The fundamental difference between a cardiac arrest and a heart attack is:

  • Cardiac arrest occurs when the heart stops pumping blood around the body, causing the person to stop breathing normally.

  • Whereas, heart attacks happen as a result of coronary heart disease (CHD), in which a blockage in one of the coronary arteries, due to buildup of fatty acids called atheroma, means that the heart muscle fails to receive its vital blood supply and the person no longer gets enough oxygen.

Cardiac arrest is often a consequence of a heart attack as a result of a dangerous heart rhythm. In the cases of both cardiac arrests and heart attacks, the emergency services must call 999 immediately. As they are different conditions, they require different treatment and so the Chain of Survival only concerns situations in which cardiac arrest is occurring.
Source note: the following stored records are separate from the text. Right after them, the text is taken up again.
(* ===== verification/SjfTheorems.v ===== *)
(** * Theorems about shortest job first *)

From S2P Require Import Prelude Platform Lists Pacer Ring Sjf SjfFacts SjfBatch SjfPacing.
Import Sjf.

Section sjf.
Context (nn cap : Z) (Hnn : 0 ≤ nn ≤ 255) (Hcap : 0 ≤ cap) (bi ui : Z).
Context {Rb Re Ra : Type} `{Ring Rb bin} `{Ring Re Z} `{Ring Ra admitted_traffic} `{!Inhabited Rb} `{!Inhabited Re}.
Abbreviation world := (world Rb Re Ra).
Implicit Types (w : world) (f g : flow).

(** ** Between batches

    The core works alone: its rings [bi] and [ui] are input and output. The ring of bins
    holds all 256, that of urgent flows ends with the token, and every flow with a
    backlog waits in one place. *)
Record ready w : Prop := {
  rd_config : num_nodes (status w) = nn ∧ st_oversubscribed (status w) = false ∧ st_out_of_boundary_capacity (status w) = cap;
  rd_flows : Z.of_nat (length (flows (status w))) = 2 ^ 16 ∧ Z.of_nat (length (last_alloc_tslot (status w))) = 2 ^ 16;
  rd_nodes : Z.of_nat (length (src_endnodes (bstate (core w)))) = 256 ∧ Z.of_nat (length (dst_endnodes (bstate (core w)))) = 256;
  rd_new : Z.of_nat (length (new_request_bins (core w))) = 256 ∧ Forall bin_wf (new_request_bins (core w));
  rd_out : ∃ bs, outgoing_bins (core w) = Some <$> bs ∧ Z.of_nat (length bs) = 256 ∧ Forall bin_wf bs;
  rd_tmp : Z.of_nat (length (temporary_bins (core w))) = 256;
  rd_rings : rings_ok bi ui w;
  rd_bins : Z.of_nat (length (r_list (bin_ring bi w))) = 256 ∧ Forall bin_wf (r_list (bin_ring bi w));
  rd_places : ∃ U Q, r_list (urgent_ring ui w) = (edge_of <$> U) ++ [URGENT_Q_HEAD_TOKEN] ∧ r_list (q_head w) = edge0 <$> Q ∧
    placed nn (backlog w) (U ++ lev 0 Q ++ spread bin_flows (seqZ 0 256) (r_list (bin_ring bi w)));
}.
Follow these four steps to give you the best chance of saving someone suffering from an out-of-hospital cardiac arrest:

1) Early Prevention & Recognition

To decide upon the course of action, you must first determine if the person is having a heart attack or cardiac arrest. Someone experiencing a heart attack will have chest pain or discomfort, but crucially will still be breathing and conscious. In this case, you should call 999 for an ambulance immediately, then remain with the victim and get them to remain calm whilst sitting in a comfortable position. If you have an aspirin accessible, you should give them an adult tablet of aspirin (300 mg), as long as the person is not allergic to aspirin, whilst you wait for the emergency services to arrive.
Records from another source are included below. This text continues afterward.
(* ===== verification/CommFill.v ===== *)
(** * Filling packets

    [fill_packet_alloc] moves a prefix of the pending allocations into the packet:
    the longest one with at most 63 allocations and 15 distinct destinations. The
    descriptors it writes decode to exactly these allocations. *)

From S2P Require Import Prelude Platform Window WindowFacts WindowSpec WindowMarks Protocol ConnFacts.
From S2P Require Import ConnSpec ConnAck ConnSend ConnInwnd ConnSafe Codec Pacer Timer Comm CommInv.

(** ** Destinations of a packet *)

(** [seen] extended by the destinations of [p], in the order of appearance. *)
Fixpoint add_dsts (seen : list Z) (p : list pending_alloc) : list Z :=
  match p with
  | [] => seen
  | a :: p' => add_dsts (if decide (al_dst a ∈ seen) then seen else seen ++ [al_dst a]) p'
  end.
Definition dsts_of (p : list pending_alloc) : list Z := add_dsts [] p.

Definition fits (p : list pending_alloc) : Prop := (length p ≤ 63)%nat ∧ (length (dsts_of p) ≤ 15)%nat.

Lemma add_dsts_prefix p : ∀ D, D `prefix_of` add_dsts D p.
Proof.
  induction p as [|a p IH]; intros D; simpl; [done|]. etrans; [|apply IH].
  case_decide; [done|]. by apply prefix_app_r.
Qed.

Lemma add_dsts_app p1 p2 : ∀ D, add_dsts D (p1 ++ p2) = add_dsts (add_dsts D p1) p2.
Proof. induction p1 as [|a p1 IH]; intros D; simpl; [done|apply IH]. Qed.

Lemma add_dsts_NoDup p : ∀ D, NoDup D → NoDup (add_dsts D p).
Proof.
  induction p as [|a p IH]; intros D HD; simpl; [done|]. apply IH. case_decide as Hin; [done|].
  apply NoDup_app. split; [done|]. split; [|apply NoDup_singleton]. by intros x Hx ->%list_elem_of_singleton.
Qed.

Lemma add_dsts_Forall (P : Z → Prop) p : ∀ D, Forall P D → Forall (λ a, P (al_dst a)) p → Forall P (add_dsts D p).
Proof.
  induction p as [|a p IH]; intros D HD Hp; simpl; [done|]. apply Forall_cons in Hp as [Ha Hp].
  apply IH; [|done]. case_decide; [done|]. apply Forall_app. split; [done|by apply Forall_singleton].
Qed.

Lemma elem_of_add_dsts p : ∀ D x, x ∈ add_dsts D p ↔ x ∈ D ∨ x ∈ al_dst <$> p.
Proof.
  induction p as [|a p IH]; intros D x; simpl; [set_solver|]. rewrite IH, elem_of_cons.
  case_decide; [set_solver|]. rewrite elem_of_app, list_elem_of_singleton. tauto.
Qed.

(** ** The encoding space *)

(** One more than the position of a destination, 0 if it has none. *)
Definition code (D : list Z) (d : Z) : Z :=
  match list_find (.= d) D with Some (k, _) => Z.of_nat k + 1 | None => 0 end.

Lemma code_lookup D d k : NoDup D → D !! k = Some d → code D d = Z.of_nat k + 1.
Proof.
  intros Hnd Hk. unfold code. destruct (list_find (.= d) D) as [[j x]|] eqn:E.
  - apply list_find_Some in E as (Hj & -> & _). by rewrite (NoDup_lookup D k j d Hnd Hk Hj).
  - apply list_find_None in E. rewrite Forall_lookup in E. by specialize (E k d Hk).
Qed.

Lemma code_not D d : d ∉ D → code D d = 0.
Proof.
  intros Hd. unfold code. destruct (list_find (.= d) D) as [[j x]|] eqn:E; [|done].
  apply list_find_Some in E as (Hj & -> & _). exfalso. apply Hd. by eapply list_elem_of_lookup_2.
Qed.

Lemma code_zero D d : code D d = 0 ↔ d ∉ D.
Proof.
  split; [|apply code_not]. intros E Hd. unfold code in E. destruct (list_find (.= d) D) as [[j x]|] eqn:F; [lia|].
  apply list_find_None in F. rewrite Forall_forall in F. by apply (F d).
Qed.

(** [alloc_enc_space] while the destinations [D] are in the packet. *)
Definition enc_space_ok (D sp : list Z) : Prop :=
  length sp = 256%nat ∧ ∀ d, 0 ≤ d < 256 → arr_get sp d = code D d.

Lemma enc_space_zero : enc_space_ok [] (replicate 256 0).
Proof. split; [done|]. intros d Hd. apply (lookup_total_replicate_2 256 (0 : Z) (Z.to_nat d)). lia. Qed.

Lemma enc_space_add D sp d : enc_space_ok D sp → NoDup D → d ∉ D → 0 ≤ d < 256 →
  enc_space_ok (D ++ [d]) (arr_set sp d (Z.of_nat (length D) + 1)).
Proof.
  intros [Hl Hsp] Hnd Hd Hr. split; [by rewrite length_arr_set|]. intros d' Hd'.
  rewrite arr_get_set by (rewrite ?Hl; lia).
  assert (NoDup (D ++ [d])) as Hnd'.
  { apply NoDup_app. split; [done|]. split; [|apply NoDup_singleton]. by intros x Hx ->%list_elem_of_singleton. }
  case_decide as E; [subst d'|].
  - symmetry. apply code_lookup; [done|]. by apply lookup_snoc_Some; right.
  - rewrite Hsp by done. destruct (decide (d' ∈ D)) as [Hin|Hnin].
    + apply list_elem_of_lookup in Hin as [k Hk]. rewrite (code_lookup D d' k Hnd Hk). symmetry.
      apply code_lookup; [done|]. by apply lookup_app_l_Some.
    + rewrite !code_not; [done| |done]. rewrite elem_of_app, list_elem_of_singleton. naive_solver.
Qed.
Cardiac arrest symptoms present themselves in someone who is unconscious, unresponsive, and not breathing, or breathing abnormally. In this situation, you should also call for an ambulance straight away. The ambulance call handler will then ask questions to help you identify if the person is suffering from cardiac arrest.

Causes of cardiac arrest include ventricular fibrillation (VF), a heart attack, cardiomyopathy, congenital heart disease, hypoxia and a drug overdose. Knowledge of whether the person has experienced any of these conditions before may help you detect cardiac arrest. Furthermore, electrocution can also cause cardiac arrest and so checking your surroundings as you approach the person is important for your own health.

2) Early CPR

To increase the chances of survival for the victim, cardiopulmonary resuscitation (CPR) should be carried out whilst involves two important skills: chest compressions and rescue breaths.
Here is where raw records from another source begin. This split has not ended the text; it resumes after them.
Lemma make_packet_spec `{HashOps} en pd p m :
  pd_ok B pd → packs B pd p → fits p → 0 ≤ pd_n_areq pd ≤ 10 →
  FASTPASS_MAX_PAYLOAD B ≤ Z.of_nat (length (mb_payload m)) → make_packet B en pd m = Some (ip_packet en pd m).
Proof using Hctl Hbytes.
  intros Hok Hpk Hf Hn Hm. pose proof (filled_fits pd p Hok Hpk Hf Hn) as Hfit.
  assert (FASTPASS_MAX_PAYLOAD B ≤ 412) as Hmax.
  { unfold FASTPASS_MAX_PAYLOAD, FASTPASS_PKT_AREQ_LEN, FASTPASS_PKT_ALLOC_LEN, FASTPASS_PKT_MAX_ALLOC_TSLOTS,
      MAX_ALLOC_BYTES_PER_TSLOT. rewrite Hctl. by destruct (EMULATION_ALGO B). }
  assert (26 ≤ FASTPASS_MAX_PAYLOAD B) as Hmin.
  { unfold FASTPASS_MAX_PAYLOAD, FASTPASS_PKT_AREQ_LEN, FASTPASS_PKT_ALLOC_LEN, FASTPASS_PKT_MAX_ALLOC_TSLOTS,
      MAX_ALLOC_BYTES_PER_TSLOT. rewrite Hctl. by destruct (EMULATION_ALGO B). }
  unfold make_packet.
  destruct (wp_inv _ _ _ (encode_packet_spec B pd Hok {| e_buf := mb_payload m; e_curp := 0; e_remaining := 0 |}
    (mb_addr m) (FASTPASS_MAX_PAYLOAD B) 26 Hfit ltac:(lia) Hm)) as (r & e & l & -> & Er & _ & Ht).
  cbn [mbind option_bind]. cbv zeta. unfold ip_packet. set (body := packet B pd 26 _) in *.
  assert (Z.of_nat (length body) = r) as Eb.
  { unfold body. by rewrite (length_packet B pd 26), Er. }
  rewrite u16_small by (unfold sizeof_ipv4_hdr; lia). unfold sizeof_ipv4_hdr. rewrite <- Eb. f_equal.
  replace (Z.to_nat (20 + Z.of_nat (length body))) with (20 + length body)%nat by lia.
  rewrite <- Eb, Nat2Z.id in Ht. clearbody body. rewrite (take_app_add' (ipv4_header _ _ _ _) _ 20) by done.
  by rewrite Ht.
Qed.
End encode.

(** ** The whole transmission *)

(** [pd] is what node [en] sent when it became [en']: the oldest allocations that
    fit, and the ten oldest reports ([qs] is the report queue after the packet
    that leaves the window was reported lost). *)
Record transmission (B : build) (en en' : end_node_state) (pd : fpproto_pktdesc) : Prop := {
  tr_allocs : ∃ p, unsent (pending_allocs en) = p ++ unsent (pending_allocs en') ∧ fits p ∧ packs B pd p ∧
    (unsent (pending_allocs en') = [] ∨
     ∃ a rest, unsent (pending_allocs en') = a :: rest ∧ ¬ fits (p ++ [a]));
  tr_reports : ∃ qs, queued (report_queue en) `prefix_of` qs ∧
    pd_n_areq pd = Z.of_nat (length (take 10 qs)) ∧
    take (Z.to_nat (pd_n_areq pd)) (pd_areq pd) = report_of en' <$> take 10 qs ∧
    drop 10 qs `prefix_of` queued (report_queue en');
  tr_counts : alloc_to_dst en' = alloc_to_dst en;
  tr_seqno : pd_seqno pd = Window.head (outwnd (conn en)) + 1;
  tr_stored : out_pd (conn en') (pd_seqno pd) = Some pd;
}.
Chest compressions are used to help pump blood around the body. To carry out chest compressions, place the heel of your hand in the centre of the person's chest and clasp your hands together, placing one hand on top of the other. You should then press down hard (5 to 6cm or 2 to 2.5 inches) and fast (100-120 compressions per minute) to the rhythm of 'Stayin' Alive' or 'Baby Shark'.

Rescue breaths should then be used to provide the person oxygen to help them breathe again. For every 30 chest compressions, it is then recommended to give 2 rescue breaths. If rescue breaths are not possible, for instance, if the person has blood or vomit on or in their mouth, or you have not been trained in giving CPR and, therefore, rescue breaths, continue with just chest compressions.

3) Early Defibrillation

The ambulance call handler should help you locate the nearest defibrillator (also known as an AED or Automated External Defibrillator) which, once turned on, provides the user with step-by-step audio and/or visual instructions on how to use it. You will need to check that the AED is operable – the device performs regular self-tests and should have an on-screen indicator, such as a green light, to show that it is safe to use. You must remove the victim's top in order to place the AED's pads on their chest, ensuring that it is safe for the electric shocks to be delivered to the patient. For example, if the patient is wet or lying in water then you will need to move them away from the water and dry their chest before using the AED. Furthermore, ethical issues can influence whether you should use a defibrillator or not, for instance, if the victim has a DNR ‘Do Not Resuscitate’ band or tattoo.

Using an AED within the first 3 minutes of sudden cardiac arrest can increase survival rates by over 80%. If there is not a defibrillator present, you should continue to give CPR until the emergency services arrive.

An AED is a portable electronic device that uses electrical defibrillation to treat somebody experiencing cardiac arrest, helping to regain the patient’s regular heart rhythm or restart the patient’s heart altogether.


4) Post-Resuscitation Care

Continuous CPR and defibrillation should be maintained on the cardiac arrest victim until they regain a normal breathing rhythm, or until the emergency services arrive to take over and take the person to the hospital.